When handling very large text files (for example, Apache logs), it is often
desirable to quickly access some subset without first splitting or import to a
database where a slow index creation process would be required.

When a file is already sorted (in the case of Apache logs, inherently so, since
they're generated in time order), we can exploit this using bisection search to
locate the beginning of the interesting subset.

Due to the nature of bisection this is O(log N) with the limiting factor being
the speed of a disk seek. Given a 1 terabyte file, 40 seeks are required,
resulting in an *expected* 600ms search time on a rusty old disk drive given
pessimistic constraints. Things look better on an SSD where less than 1ms seeks
are common, the same scenario could yield in excess of 25 lookups/second.


### Interface

There are 6 functions provided for dealing with variable length lines, or
fixed-length records. In addition to what is described below, each function
takes the following optional parameters:

``key``:
If specified, indicates a function (in the style of ``sorted(..., key=)``)
that maps each line in the file to an ordered Python object, which will then
be used for comparison. Provide a key function to extract, for example, the
unique ID or timestamp from the lines in your files.

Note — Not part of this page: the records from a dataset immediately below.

(* ===== verification/VolumeReconciler.v ===== *)
(** * The volume reconciler

    [reconciler/volume_reconciler.go]: the handler that gives a volume its
    labels and initial status, schedules it, binds it to a node of the state,
    and takes its finalizers away when it is deleted. It acts on the manager's
    state and the API server, whose answers are arbitrary unless a theorem says
    otherwise. *)

From Stdlib Require Import ZArith Lia.
From stdpp Require Import base gmap strings option list.
From S2P Require Import Prelude Strconv Float64 Misc K8s Api State Filter Sched Plugin Server.

Section handler.
Context {L : K8sLib} {W : Type}.
Context {KV : KubeClient W AntstorVolume} {KP : KubeClient W StoragePool}.

Abbreviation MW := (ManagerWorld W).

(** The generated client of pools: it returns a pointer to the object it
    decoded into, which is never nil, also when the call fails. *)
Definition pools_Get (name : string) : go W (option StoragePool * option error) :=
  r ← kGet (T := StoragePool) DefaultNamespace name;
  mret match r with
       | inl p => (Some p, None)
       | inr e => (Some StoragePool_zero, Some e)
       end.

(** [volume.Labels[k] = v]. *)
Definition vol_put_label {S} (k v : string) (vol : AntstorVolume) : go S AntstorVolume :=
  l ← map_put (om_Labels (vol_meta vol)) k v;
  mret (vol_set_labels l vol).

(** The finalizers of the agent, left behind when a node fails. *)
Definition drop_agent_finalizers (l : list string) : list string :=
  List.filter (λ item, negb (bool_decide (item = KernelLVolFinalizer) ||
                             bool_decide (item = SpdkTargetFinalizer))) l.

(** The three updates of [handleDeletion]. *)
Definition update_finalizers (f : list string) (volume : AntstorVolume) : go MW (Result * Object) :=
  let volume1 := vol_set_finalizers f volume in
  r ← on_snd (kUpdate volume1);
  let '(volume2, err) := wrote volume1 r in
  mret (result_err err, OVolume volume2).

(* [reconciler/volume_reconciler.go:93-177] AntstorVolumeReconcileHandler.handleDeletion *)
Definition vol_handleDeletion (now : Z) (obj : Object) : go MW (Result * Object) :=
  match obj with
  | OVolume volume =>
      let finalizers := om_Finalizers (vol_meta volume) in
      let uuid := vs_Uuid (vol_Spec volume) in
      if bool_decide (length finalizers = 1%nat) && Contains finalizers InStateFinalizer then
        _ ← on_fst (state_op (UnbindAntstorVolume uuid));
        update_finalizers [] volume
      else
        got ← on_snd (pools_Get (vs_TargetNodeId (vol_Spec volume)));
        let '(targetPool, err) := (got : option StoragePool * option error) in
        match IgnoreNotFound err, targetPool with
        | Some e, _ => mret (result_err (Some e), obj)
        | None, None =>
            _ ← on_fst (state_op (UnbindAntstorVolume uuid));
            update_finalizers [] volume
        | None, Some targetPool =>
            del ← deref "DeletionTimestamp" (om_DeletionTimestamp (vol_meta volume));
            let sinceDel := time_Since now del in
            let isPoolNotReady := bool_decide (spst_Status (sp_Status targetPool) ≠ PoolStatusReady) in
            if bool_decide (20 * Minute <= sinceDel)%Z && isPoolNotReady &&
               bool_decide (1 < length finalizers)%nat
            then update_finalizers (drop_agent_finalizers finalizers) volume
            else mret (result_after (2 * Minute), obj)
        end
  | _ => mret (Result_zero, obj)
  end.

(** The end of [validateAndMutate], once the volume is bound: the label and the
    finalizer, and one patch when one of them was missing. *)
Definition vol_mark (base volume : AntstorVolume) : go MW (Result * AntstorVolume) :=
  let target := vs_TargetNodeId (vol_Spec volume) in
  let noLabel := negb (map_has (om_Labels (vol_meta volume)) TargetNodeIdLabelKey) in
  volume1 ← (if noLabel then vol_put_label TargetNodeIdLabelKey target volume else mret volume);
  let noFinalizer := negb (InSliceString InStateFinalizer (om_Finalizers (vol_meta volume1))) in
  let volume2 := if noFinalizer
    then vol_set_finalizers (om_Finalizers (vol_meta volume1) ++ [InStateFinalizer]) volume1
    else volume1 in
  if noLabel || noFinalizer then
    r ← on_snd (kPatch base volume2);
    let '(volume3, err) := wrote volume2 r in
    mret (result_err err, volume3)
  else mret (Result_zero, volume2).

(** The last part of [validateAndMutate]: a scheduled volume is bound. *)
Definition vol_bind (volume : AntstorVolume) : go MW (Result * AntstorVolume) :=
  if decide (vs_TargetNodeId (vol_Spec volume) ≠ "") then
    err ← on_fst (state_op (BindAntstorVolume (vs_TargetNodeId (vol_Spec volume)) volume));
    match err with
    | Some e => mret (result_err (Some e), volume)
    | None => vol_mark volume volume
    end
  else mret (Result_zero, volume).

(** The layouts the annotation may name. *)
Definition lv_layout_ok (volume : AntstorVolume) : bool :=
  match map_get (om_Annotations (vol_meta volume)) LvLayoutAnnoKey with
  | Some val => InSliceString val [""; LVLayoutLinear; LVLayoutStriped]
  | None => true
  end.

(* [reconciler/volume_reconciler.go:179-287] AntstorVolumeReconcileHandler.validateAndMutate *)
Definition vol_validateAndMutate (volume : AntstorVolume) : go MW (Result * AntstorVolume) :=
  if decide (vs_Uuid (vol_Spec volume) = "") then mret (result_after (2 * Minute), volume)
  else if negb (map_has (om_Labels (vol_meta volume)) UuidLabelKey) &&
          bool_decide (vs_Uuid (vol_Spec volume) ≠ "") then
    volume1 ← vol_put_label UuidLabelKey (vs_Uuid (vol_Spec volume)) volume;
    r ← on_snd (kPatch volume volume1);
    let '(volume2, err) := wrote volume1 r in
    match err with
    | Some e => mret (result_err (Some e), volume2)
    | None => mret (result_break None, volume2)
    end
  else if decide (vst_Status (vol_Status volume) = "") then
    let volume1 := vol_set_status VolumeStatusCreating volume in
    r ← on_snd (kUpdateStatus volume1);
    let '(volume2, err) := wrote volume1 r in
    mret (result_break err, volume2)
  else if negb (lv_layout_ok volume) then
    let volume1 := vol_set_message
      ("invalide value of Anno obnvmf/lv-layout=" +:+
       map_str (om_Annotations (vol_meta volume)) LvLayoutAnnoKey) volume in
    r ← on_snd (kUpdateStatus volume1);
    let '(volume2, err) := wrote volume1 r in
    match err with
    | Some e => mret (result_err (Some e), volume2)
    | None => mret (result_break None, volume2)
    end
  else vol_bind volume.

(** The interface [SchedulerIface]: a scheduler works on the list of all nodes,
    which are the nodes of the state. *)
Definition Scheduler := AntstorVolume → go (list Node) (NodeInfo * AntstorVolume * option error).

Definition set_all_nodes (nodes : list Node) (s : State) : State :=
  st_set_NodeMap (list_to_map (zip (map_to_list (NodeMap s)).*1 nodes)) s.

Definition run_scheduler {A} (m : go (list Node) A) : go State A := λ s,
  match m (GetAllNodes s) with
  | Ret a nodes => Ret a (set_all_nodes nodes s)
  | Panic why nodes => Panic why (set_all_nodes nodes s)
  end.

(** Saving the node the scheduler chose: binding, then one patch. *)
Definition vol_assign (base volume : AntstorVolume) (nodeID : string) : go MW (Result * AntstorVolume) :=
  err ← on_fst (state_op (BindAntstorVolume nodeID volume));
  match err with
  | Some e => mret (result_err (Some e), volume)
  | None =>
      let volume1 := if map_is_nil (om_Labels (vol_meta volume))
                     then vol_set_labels map_make volume else volume in
      volume2 ← vol_put_label TargetNodeIdLabelKey nodeID (vol_set_target nodeID volume1);
      let volume3 := vol_set_status VolumeStatusCreating volume2 in
      r ← on_snd (kPatch base volume3);
      let '(volume4, err) := wrote volume3 r in
      match err with
      | Some e => mret (result_err (Some e), volume4)
      | None => mret (result_break None, volume4)
      end
  end.

(** No pool fits: the reason is saved once, and the volume tried again. *)
Definition vol_no_pool (volume : AntstorVolume) (err : error) : go MW (Result * AntstorVolume) :=
  volume' ← (if negb (str_contains (vst_Message (vol_Status volume)) NoStoragePoolAvailable) then
               let volume1 := vol_set_status VolumeStatusCreating
                                (vol_set_message (error_msg err) volume) in
               r ← on_snd (kUpdateStatus volume1);
               mret (wrote volume1 r).1
             else mret volume);
  mret ({| res_Result := RequeueAfter (20 * Second); res_Error := None; res_Break := true |}, volume').

(* [reconciler/volume_reconciler.go:289-373] AntstorVolumeReconcileHandler.scheduleVolume *)
Definition vol_scheduleVolume (scheduler : option Scheduler) (volume : AntstorVolume)
    : go MW (Result * AntstorVolume) :=
  match scheduler with
  | Some sched =>
      if decide (vs_TargetNodeId (vol_Spec volume) = "") then
        s ← on_fst gget;
        let bound := match GetVolumeByID (vs_Uuid (vol_Spec volume)) (s : State) with
                     | inl boundVol => vs_TargetNodeId (vol_Spec boundVol)
                     | inr _ => ""
                     end in
        if decide (bound ≠ "") then
          let volume1 := vol_set_target bound volume in
          r ← on_snd (kUpdate volume1);
          let '(volume2, err) := wrote volume1 r in
          match err with
          | Some e => mret (result_err (Some e), volume2)
          | None => mret (result_break None, volume2)
          end
        else
          res ← on_fst (run_scheduler (sched volume));
          let '(nodeInfo, volume1, err) := (res : NodeInfo * AntstorVolume * option error) in
          match err with
          | Some e => if IsNoStoragePoolAvailable (Some e) then vol_no_pool volume1 e
                      else mret (result_err (Some e), volume1)
          | None => vol_assign volume volume1 (ni_ID nodeInfo)
          end
      else mret (Result_zero, volume)
  | None => mret (Result_zero, volume)
  end.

If no key function is given, lines are compared lexicographically.

``lo``:
Lower search bound in bytes. Use this to skip e.g. undesirable header lines,
or to constrain a search using a previously successful search. Search will
actually include one byte prior to this offset, in order to guarantee the
function has seen a complete line.

``hi``:
Upper search bound in bytes. If the file being searched is weird (e.g. it's a
UNIX special device, or a file-like object or ``mmap.mmap``), specifies the
highest bound that can be seeked.

And now the functions:

``bisect_seek_left(fp, x, lo=None, hi=None, key=None)``:
Position the sorted seekable file ``fp`` such that all preceding lines are
less than ``x``. If ``x`` is present, the file is positioned on its first
occurrence.

``bisect_seek_right(fp, x, lo=None, hi=None, key=None)``:
Position the sorted seekable file ``fp`` such that all subsequent lines are
greater than ``x``. If ``x`` is present, the file is positioned past its last
occurrence.

``bisect_seek_fixed_left(fp, n, x, lo=None, hi=None, key=None)``:
Position the sorted seekable file ``fp`` such that all preceding ``n`` byte
records are less than ``x``. If ``x`` is present, the file is positioned on
its first occurrence.

``bisect_seek_fixed_right(fp, n, x, lo=None, hi=None, key=None)``:
Position the sorted seekable file ``fp`` such that all subsequent ``n`` byte
records are greater than ``x``. If ``x`` is present, the file is positioned
past its last occurrence.

``iter_inclusive(fp, x, y, lo=None, hi=None, key=None)``:
Iterate lines of the sorted seekable file ``fp`` satisfying the condition
``x <= line <= y``.

``iter_exclusive(fp, x, y, lo=None, hi=None, key=None)``:
Iterate lines of the sorted seekable file `fp` satisfying the condition
``x < line < y``.

``iter_fixed_inclusive(fp, n, x, y, lo=None, hi=None, key=None)``:
Iterate ``n`` byte records of the sorted seekable file ``fp`` satisfying the
condition ``x <= record <= y``.

``iter_fixed_exclusive(fp, n, x, y, lo=None, hi=None, key=None)``:
Iterate ``n`` byte records of the sorted seekable file ``fp`` satisfying the
condition ``x < record < y``.


### Example

def parse_ts(s):
"""Parse a UNIX syslog format date out of `s`."""
return time.strptime(' '.join(s.split()[:3]), '%b %d %H:%M:%S')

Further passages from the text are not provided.